Part of the debate – in the House of Lords at 4:01 pm on 21 July 2004.

Alert me about debates like this

Photo of Lord Hanningfield Lord Hanningfield Shadow Minister, Local and Devolved Government Affairs, Deputy Chief Whip, Whips 4:01, 21 July 2004

Amendment No. 50 would forbid a local authority to make a demolition order on an entire property unless the local authority could show that under the rating system a category 1 hazard was present in all flats contained in the building. This is, in essence, another probing amendment designed to tease from the Government their understanding of what circumstances would prevail for a demolition order to be served.

In theory, a demolition order may be served if there is only one instance of a category 1 hazard present.

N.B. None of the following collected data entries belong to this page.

(** C4: the link survives whatever happens on the bus. From power up, however starts of
    the stopped link, stops, bus events in any order and other activity of the
    control node interleave, every event that reaches the enabled device is
    handled: the handler list is not broken, no byte is written or read outside of
    the message buffer. And whatever went wrong before, a stop condition makes the
    link ready for the next request. *)
Theorem i2c_link_safe s0 s :
  link s0 = slave_init -> rtc link_step s0 s ->
  (handlers_list (link s) = None -> exists s', cn_i2c_start s = Ok (tt, s')) /\
  (listening (calls (link s)) <> None ->
     (forall ev d, exists b s', i2c_slave_handler call_fn get_timestamp ev d s = Ok (b, s') /\ link_inv (link s')) /\
     (forall d, exists s', i2c_slave_handler call_fn get_timestamp EV_STOP d s = Ok (d, s') /\ answers s')).
Proof.
  intros H0 Hr. assert (link_inv (link s)) as Hi.
  { assert (link_inv (link s0)) as Hi0 by (rewrite H0; split_and!; [by left|done|done|by left]).
    revert Hi0. clear H0. induction Hr as [|??? Hs _ IH]; [done|]. intros Hi. by apply IH, (link_step_inv x). }
  split.
  { intros _. destruct Hi as (Ht & _). eexists. by apply start_ok. }
  intros Hn. destruct (link_inv_listening _ Hi Hn) as [Hok Ec].
  assert (forall ev d b s', i2c_slave_handler call_fn get_timestamp ev d s = Ok (b, s') -> link_inv (link s')) as Hpres.
  { intros ev d b s' E. eapply link_step_inv; [by eapply link_event|done]. }
  split.
  - intros ev d. destruct (wp_ok _ _ _ (link_event_ok ev d s Hok)) as (b & s' & E & _). eauto.
  - intros d. destruct (wp_ok _ _ _ (link_event_ok EV_STOP d s Hok)) as (b & s' & E & (_ & _ & _ & Tc) & _ & Hst).
    assert (b = d) as -> by (by eapply stop_data). exists s'. split; [done|]. change (view s') with (link s') in *.
    destruct (Hpres _ _ _ _ E) as (_ & Hl & _ & [[_ Ec']|(Eh & El & Eg & Ec')]).
    + rewrite Tc in Ec'. by destruct Hn.
    + split_and!; [done|done|done|done|by apply Hst|done].
Qed.
(** ** A second start *)

Definition no_alim (e : CnState.effect) : Prop := match e with CnState.FxAlim _ => False | _ => True end.

Lemma run_alim_skip es es' s : Forall no_alim es -> run_alim (es ++ es') s = run_alim es' s.
Proof. induction 1 as [|e es He _ IH]; [done|]. by destruct e. Qed.

Lemma power_select_effects sel c :
  exists es, CnConsumption.fiteco_lib_gwt_opennode_power_select sel c = Ok (tt, CnPowerSpec.emitted es c) /\ Forall no_alim es.
Proof.
  unfold CnConsumption.fiteco_lib_gwt_opennode_power_select, CnState.emit. destruct sel; mrun; eexists; (split;
    [unfold mmod, CnPowerSpec.emitted; CnSpec.cn_simpl; rewrite <- !app_assoc; reflexivity|by repeat constructor]).
Qed.

Lemma started_effects sel charge c f :
  no_alim charge -> CnState.post_start_cmd (CnState.alim c) = Some f ->
  exists es,
    (CnConsumption.fiteco_lib_gwt_opennode_power_select sel ;; CnState.emit charge ;;
     c0 ← mget; CnControl.call_alim (CnState.post_start_cmd (CnState.alim c0)) ;; mret 0) c =
      Ok (0, CnPowerSpec.emitted (es ++ [CnState.FxAlim f]) c) /\ Forall no_alim es.
Proof.
  intros Hc Hf. destruct (power_select_effects sel c) as (es & E & Hes). exists (es ++ [charge]).
  split; [|by apply Forall_app_2; [|constructor]].
  erewrite bind_ok by exact E. erewrite bind_ok by apply CnPowerSpec.emit_ok. rewrite CnPowerSpec.emitted_twice. mrun.
  change (CnState.alim (CnPowerSpec.emitted (es ++ [charge]) c)) with (CnState.alim c). rewrite Hf. cbn [CnControl.call_alim].
  erewrite bind_ok by apply CnPowerSpec.emit_ok. by rewrite CnPowerSpec.emitted_twice.
Qed.

Lemma on_start_effects c l b f :
  CnSpec.command c l [b] -> 0 <= b <= 2 -> CnState.post_start_cmd (CnState.alim c) = Some f ->
  exists es, CnControl.on_start l c = Ok (0, CnPowerSpec.emitted (es ++ [CnState.FxAlim f]) c) /\ Forall no_alim es.
Proof.
  intros Hc Hb Hf. pose proof (CnSpec.payload_byte_ok c l [b] 0 b Hc ltac:(lia) eq_refl) as Hbyte.
  unfold CnControl.on_start. erewrite bind_ok by (by apply CnSpec.payload_length_ok).
  change (negb (1 =? Z.of_nat (length [b]))) with false. cbn iota. erewrite bind_ok by exact Hbyte. cbn zeta.
  assert (b = 1 \/ b = 2 \/ b = 0) as [-> | [-> | ->]] by lia; by apply started_effects.
Qed.

Lemma gateway_start m s r es s' :
  m (cnode s) = Ok (r, CnPowerSpec.emitted (es ++ [CnState.FxAlim CnState.CN_I2C_START]) (cnode s)) -> Forall no_alim es ->
  cn_i2c_start (mk_node (CnPowerSpec.emitted (es ++ [CnState.FxAlim CnState.CN_I2C_START]) (cnode s)) (link s) (got_events s)) =
    Ok (tt, s') ->
  gateway_command m s = Ok (r, s').
Proof.
  intros E Hes E1. unfold gateway_command. mrun.
  erewrite bind_ok by (apply (zoom_ok (S := node) (T := CnState.cn)); exact E). mrun.
  cbn [cnode over cnode_lens CnPowerSpec.emitted CnState.fx CnState.set_fx]. rewrite drop_app_length.
  assert (run_alim (es ++ [CnState.FxAlim CnState.CN_I2C_START])
    (mk_node (CnPowerSpec.emitted (es ++ [CnState.FxAlim CnState.CN_I2C_START]) (cnode s)) (link s) (got_events s)) = Ok (tt, s')) as Ea.
  { rewrite run_alim_skip by done. cbn [run_alim]. by mstep E1. }
  by mstep Ea.
Qed.

(** The links after a second start. *)
Lemma restarted_cycle :
  lseg (link_all (Some tx_event_handler)) (Some tx_event_handler) registered (Some tx_event_handler).
Proof. repeat (split; [done|eexists; split; [done|]]). done. Qed.

Lemma restarted_headers h l k :
  h ∉ [IOTLAB_I2C_RX_TIME; IOTLAB_I2C_RX_NODE_ID; IOTLAB_I2C_TX_EVENT] -> l ∈ registered ->
  link_all (Some tx_event_handler) !! l = Some k -> header k <> h.
Proof.
  intros Hh Hl Hk <-. apply Hh. unfold registered in Hl. rewrite !elem_of_cons, elem_of_nil in Hl.
  destruct Hl as [-> |[-> |[-> |[]]]]; injection Hk as <-; cbn; set_solver.
Qed.

(** A second start command of the open node breaks the I2C link. [on_start] registers
    the handlers again without the link having been stopped, which makes a cycle of
    their list. A header byte that is none of the three known ones, such as a glitch
    on the bus, then makes the search for its handler run for ever, in the
    interrupt. *)
Theorem i2c_restart_hangs s l b h :
  answers s -> CnSpec.command (cnode s) l [b] -> 0 <= b <= 2 ->
  CnState.post_start_cmd (CnState.alim (cnode s)) = Some CnState.CN_I2C_START ->
  h ∉ [IOTLAB_I2C_RX_TIME; IOTLAB_I2C_RX_NODE_ID; IOTLAB_I2C_TX_EVENT] ->
  exists s', gateway_command (CnControl.on_start l) s = Ok (0, s') /\
    (forall fuel, decode_loop fuel (handlers (link s')) (handlers_list (link s')) h = Err EFuel) /\
    slave_events call_fn get_timestamp [(EV_RX_START, 0); (EV_RX_BYTE, h)] s' = Err EFuel.
Proof.
  intros Ha Hc Hb Hf Hh. pose proof Ha as (Eh & El & _ & _ & Ef & _).
  destruct (on_start_effects _ _ _ _ Hc Hb Hf) as (es & E & Hes).
  set (s1 := mk_node (CnPowerSpec.emitted (es ++ [CnState.FxAlim CnState.CN_I2C_START]) (cnode s)) (link s) (got_events s)).
  assert (static_table (handlers (link s1))) as Ht by (by right).
  pose proof (start_ok s1 Ht) as E1. change (handlers_list (link s1)) with (handlers_list (link s)) in E1. rewrite El in E1.
  assert (forall fuel, decode_loop fuel (link_all (Some tx_event_handler)) (Some tx_event_handler) h = Err EFuel) as Hloop.
  { intros fuel. apply (decode_loop_cycle _ _ registered); [apply restarted_cycle|done|]. intros x k. by apply restarted_headers. }
  eexists. split_and!; [by eapply gateway_start|exact Hloop|].
  by apply (header_hangs (S := node) call_fn get_timestamp _ s1 GET_TIMESTAMP (start_time s1)
    (mk_node (after_start s1) (link s1) (got_events s1))).
Qed.
End i2c.

(** ** A node whose link is started *)

#[local] Existing Instance iotlab_cn_build.
#[local] Existing Instance CnExample.ex_env.

Definition ex_off : node :=
  mk_node (CnState.set_alim (CnState.mk_alim (Some CnState.CN_I2C_STOP) (Some CnState.CN_I2C_START))
    (CnExample.ex_node [1] (CnExample.ex_radio CnRadio.default_config 0))) slave_init [].
Definition ex_on : node :=
  over (set_calls [I2cEnable; I2cSetAddress IOTLAB_I2C_CN_ADDR; I2cConfigure]
    (set_get_timestamp (Some GET_TIMESTAMP) (set_list (Some tx_event_handler) linked_handlers slave_init))) ex_off.

Lemma ex_answers : answers ex_on.
Proof. by split_and!. Qed.

Lemma i2c_requests_witness :
  exists s', iotlab_get_node_id cn_bus iotlab_i2c_init ex_on = Ok ((0, 0x1234), s') /\ answers s'.
Proof.
  destruct (i2c_requests ex_on 7 ex_answers) as (_ & (s' & E & Ha & _) & _). exists s'. by split.
Defined.

Lemma i2c_link_safe_witness :
  exists s', i2c_slave_handler call_fn get_timestamp EV_STOP 9 ex_on = Ok (9, s') /\ answers s'.
Proof.
  apply (i2c_link_safe ex_off ex_on); [reflexivity| |by vm_compute].
  apply rtc_once, link_start; [reflexivity|]. by rewrite start_ok by (by left).
Defined.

That raises some interesting questions. Were that to happen, what would be the fate of other individuals living in adjoining flats? Would they be rehoused or simply expected to find other accommodation? How many such orders do the Government expect will be issued every year?

Subsection (9) states that compensation may be available in certain circumstances. Perhaps the noble Lord could confirm whether individuals living in adjoining flats would be covered, and covered in full, under this rather vague statement.

That leads me on to Amendment No. 52, which also tries to bring greater clarity to this area of compensation. Who would decide on the level of compensation and in which circumstances it would apply? We might end up with a mishmash of a system which varies from one authority to the next. Surely it would be better to have published guidance about compensation on a national level, as our amendment seeks to achieve.

The intent in Amendment No. 51 is similar to that in Amendment No. 52. They attempt to understand the Government's thinking when they say that different provisions may apply in different locations and circumstances. Again, I would welcome the Minister's thoughts. How can we have a scheme that applies in one area but not the other?

Clause 48 deals with the local authority's power to charge in cases of enforcement or possible enforcement action. While we can understand that there are situations in which a local authority may want to charge before issuing a notice, we are concerned that, as the Bill presently stands, an authority could still decide to charge although it does not actually serve an enforcement notice. Our Amendments Nos. 55 and 56 would therefore allow an authority to charge only where a notice had been served. That seems a more sensible approach.

These amendments would also appear to apply equally to subsection (3) in cases where an authority was deciding whether to take emergency remedial action. Again I am unsure about the justification or merit of that approach. I therefore look forward, as ever, to the Minister's reply. I hope that he will be able to enlighten me in the gloom and uncertainty surrounding many of these issues. I beg to move.